While Jews have long associated the political left with liberation from religious-based oppression, Lacqueur notes that anti-Jewish attitudes appeared in the writings of the early socialists, who associated Jews with wealthy capitalists such as the Rothschilds. Furthermore, the creation of Israel was widely regarded on the left as “a relapse into bourgeois nationalism” at a time when nationalism was being discredited in the West.
Today, anti-Semitism centers primarily around enmity to the Jewish state, support for those who seek to de-legitimize it, and denial of its right to defend itself effectively against unprovoked and deadly assault. Much of that animosity comes from leftist intellectuals, particularly in Europe, who regard Israel as guilty of a host of sins.
Much of what remains today of more traditional forms of anti-Semitism exists in the Muslim world, which, compared with European anti-Semitism, is of relatively recent vintage. Traditionally, Jews in Muslim lands were tolerated mainly because of their weakness, and European stereotypes of Jews were nonexistent. That would change, according to Laqueur, with the advent of Zionism, but particularly after the wars of 1948 and 1967, in which the Arab armies faced humiliation at the hands of those previously regarded as cowardly and weak.

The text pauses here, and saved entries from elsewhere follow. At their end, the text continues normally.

(** C10 at the sample satchel and a bonus coin of type FOUR. *)
Lemma Satchel_add_frame_sample :
  exists s' n,
    Satchel.add_bonus_coin Sample.satchel (BonusCoin.Build 4 BonusTypes.FOUR)
    = Ok s'
    /\ Satchel.get_bonus_coin_count Sample.satchel BonusTypes.FOUR = Ok n
    /\ Satchel.get_bonus_coin_count s' BonusTypes.FOUR = Ok (S n)
    /\ (forall bonus_type,
           bonus_type <> BonusTypes.FOUR ->
           Satchel.get_bonus_coin_count s' bonus_type
           = Satchel.get_bonus_coin_count Sample.satchel bonus_type)
    /\ Satchel.calculate_points s' false
       = Satchel.calculate_points Sample.satchel false.
Proof.
  destruct (Satchel_add_frame Sample.satchel) as [_ H].
  exact (H eq_refl (BonusCoin.Build 4 BonusTypes.FOUR)).
Defined.

(** C8 at the sample trader. *)
Lemma Trader_select_action_legal_sample :
  exists a self',
    Trader.select_action Sample.Take Sample.Trade Sample.Sell Sample.Herd
      Sample.randbelow Sample.trader tt
    = Ok (a, self')
    /\ In a (Trader.get_all_actions Sample.Take Sample.Trade Sample.Sell
               Sample.Herd Sample.trader tt)
    /\ Trader.hand self' = Trader.hand Sample.trader
    /\ Trader.satchel self' = Trader.satchel Sample.trader
    /\ Trader.name self' = Trader.name Sample.trader.
Proof.
  apply (Trader_select_action_legal Sample.Good unit Sample.Action
           Sample.Take Sample.Trade Sample.Sell Sample.Herd nat
           Sample.randbelow Sample.trader tt Sample_randbelow_lt).
  discriminate.
Defined.

(** ** Further properties of [Hand] *)

(** X3.  [__init__] keeps every good it is given, as often as it is given:
    the goods of the new hand are a rearrangement of the argument. *)
Lemma Hand_init_perm (Good : Type) (good_type : Good -> GoodTypes.t)
      (gs : list Good) :
  Permutation (Hand.goods (Hand.init good_type gs)) gs.
Proof. apply sorted_perm. Qed.
(** ** The cost of get_addressed_line_node *)

(** X9 (hops of a lookup).  On a well-formed registry, for an ordinal in
    [0, addr_last], the number of links that get_addressed_line_node
    follows is at most the distance of the ordinal from the cached
    ordinal, at most its distance from the last line, and at most one more
    than its distance from the sentinel; that many links lead to the node
    it returns from the cached node, from the last node or from the
    sentinel.  A repeated lookup follows no link, a lookup next to the
    cached ordinal at most one. *)
Theorem node_at_hop_bound (st : ed_state) (ls : list ptr) (n : Z) :
  registry_ok st ls →
  0 ≤ n ≤ addr_last st →
  Z.of_nat (node_at_hops n st) ≤ Z.abs (n - ga_on st)
  ∧ Z.of_nat (node_at_hops n st) ≤ addr_last st - n
  ∧ Z.of_nat (node_at_hops n st) ≤ n + 1
  ∧ ∃ st' p tl,
      get_addressed_line_node n st = Some (st', p)
      ∧ back (heap st) buffer_head = Some tl
      ∧ (hops (forw (heap st)) (node_at_hops n st) (ga_lp st) = Some p
         ∨ hops (back (heap st)) (node_at_hops n st) (ga_lp st) = Some p
         ∨ hops (back (heap st)) (node_at_hops n st) tl = Some p
         ∨ hops (forw (heap st)) (node_at_hops n st) buffer_head = Some p).
Proof.
  intros Hok Hn.
  destruct (node_at_clamped st ls n Hok) as (p & Hcall & Hp).
  rewrite clamp_in_range in Hcall, Hp by done.
  destruct Hok as (Hr & _ & Hlast & Hon & Hlp).
  assert (is_Some ((buffer_head :: ls) !! length ls)) as [tl Htl].
  { apply lookup_lt_is_Some. simpl. lia. }
  pose proof (shiftr_1_bounds (ga_on st + addr_last st)) as Hs1.
  pose proof (shiftr_1_bounds (ga_on st)) as Hs2.
  assert (∀ k : nat, (hops (forw (heap st)) k (ga_lp st) = Some p
         ∨ hops (back (heap st)) k (ga_lp st) = Some p
         ∨ hops (back (heap st)) k tl = Some p
         ∨ hops (forw (heap st)) k buffer_head = Some p) →
    ∃ st' p0 tl0, get_addressed_line_node n st = Some (st', p0)
      ∧ back (heap st) buffer_head = Some tl0
      ∧ (hops (forw (heap st)) k (ga_lp st) = Some p0
         ∨ hops (back (heap st)) k (ga_lp st) = Some p0
         ∨ hops (back (heap st)) k tl0 = Some p0
         ∨ hops (forw (heap st)) k buffer_head = Some p0)) as Hex.
  { intros k Hk. eexists _, p, tl. split; [exact Hcall|]. split; [|done].
    by apply (ring_back_head _ ls). }
  unfold node_at_hops.
  destruct (decide (n > ga_on st)) as [Hgt|Hle].
  - destruct (decide (n <= Z.shiftr (ga_on st + addr_last st) 1)).
    + split; [lia|]. split; [lia|]. split; [lia|]. apply Hex. left.
      apply (ring_forw_hops _ ls (Z.to_nat (ga_on st))); [done..|].
      rewrite <- Hp. f_equal. lia.
    + split; [lia|]. split; [lia|]. split; [lia|]. apply Hex. right. right. left.
      apply (ring_back_hops _ ls (length ls)); [done|lia|done|].
      rewrite <- Hp. f_equal. lia.
  - destruct (decide (n >= Z.shiftr (ga_on st) 1)).
    + split; [lia|]. split; [lia|]. split; [lia|]. apply Hex. right. left.
      apply (ring_back_hops _ ls (Z.to_nat (ga_on st))); [done|lia|done|].
      rewrite <- Hp. f_equal. lia.
    + split; [lia|]. split; [lia|]. split; [lia|]. apply Hex. right. right. right.
      apply (ring_forw_hops _ ls 0); [done..|].
      rewrite <- Hp. simpl. f_equal. lia.
Qed.

(** ** translit_text *)

Lemma init_ctab_identity : init_ctab = ascii_of_nat <$> seq 0 256.
Proof. by vm_compute. Qed.

Lemma init_translit_ok : ctab_ok init_translit.
Proof.
  unfold ctab_ok, init_translit. cbn [ctab tr_i]. rewrite init_ctab_identity.
  split; [by rewrite length_fmap, length_seq|]. split; [lia|].
  intros j Hj _. rewrite list_lookup_fmap, lookup_seq_lt by done. done.
Qed.

Lemma uchar_small (x : Z) : 0 ≤ x < 256 → uchar x = ascii_of_nat (Z.to_nat x).
Proof. intros Hx. unfold uchar. by rewrite Z.mod_small. Qed.

Lemma uchar_eq (c : ascii) (x : Z) :
  0 ≤ x < 256 → c = uchar x ↔ Z.of_nat (nat_of_ascii c) = x.
Proof.
  intros Hx. rewrite uchar_small by done. split.
  - intros ->. rewrite nat_ascii_embedding by lia. lia.
  - intros <-. by rewrite Nat2Z.id, ascii_nat_embedding.
Qed.

(** The table after the two stores of a call: the identity but for the
    entry [from], which holds [to]. *)
Lemma ctab_after_stores (ts : translit_state) (from to : Z) :
  ctab_ok ts →
  0 ≤ from < 256 →
  ∃ t2,
    ctab_store (tr_i ts) (uchar (tr_i ts)) (ctab ts)
      ≫= ctab_store from (uchar to) = Some t2
    ∧ length t2 = 256%nat
    ∧ ∀ j : nat, (j < 256)%nat →
        t2 !! j = Some (if decide (Z.of_nat j = from) then uchar to
                        else ascii_of_nat j).
Proof.
  intros (Hlen & Hi & Hid) Hfrom. unfold ctab_store.
  rewrite decide_True by done. simpl. rewrite decide_True by done.
  eexists. split; [done|]. split; [by rewrite !length_insert|].
  intros j Hj. destruct (decide (Z.of_nat j = from)) as [<-|Hne].
  - rewrite Nat2Z.id. apply list_lookup_insert_eq. rewrite length_insert. lia.
  - rewrite list_lookup_insert_ne by lia.
    destruct (decide (Z.of_nat j = tr_i ts)) as [<-|Hne'].
    + rewrite uchar_small, Nat2Z.id by lia.
      apply list_lookup_insert_eq. lia.
    + rewrite list_lookup_insert_ne by lia. by apply Hid.
Qed.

Holocaust denial, conspiracy theories (including a revival of the Protocols), and vociferously anti-Jewish rhetoric have become prominent fixtures not only in the Arab media, but also in mosques and on political platforms throughout the Muslim world. And not just rhetoric: Jews have frequently become targets of violence not because of their ties to Israel, but simply because they are Jews.
As history demonstrates, those who unleash anti-Semitism’s fury will not be content to stop with the Jews. The Changing Face of Anti-Semitism should serve as a wake-up call to all of us.
David Lowe is vice president for government and external relations at the National Endowment for Democracy.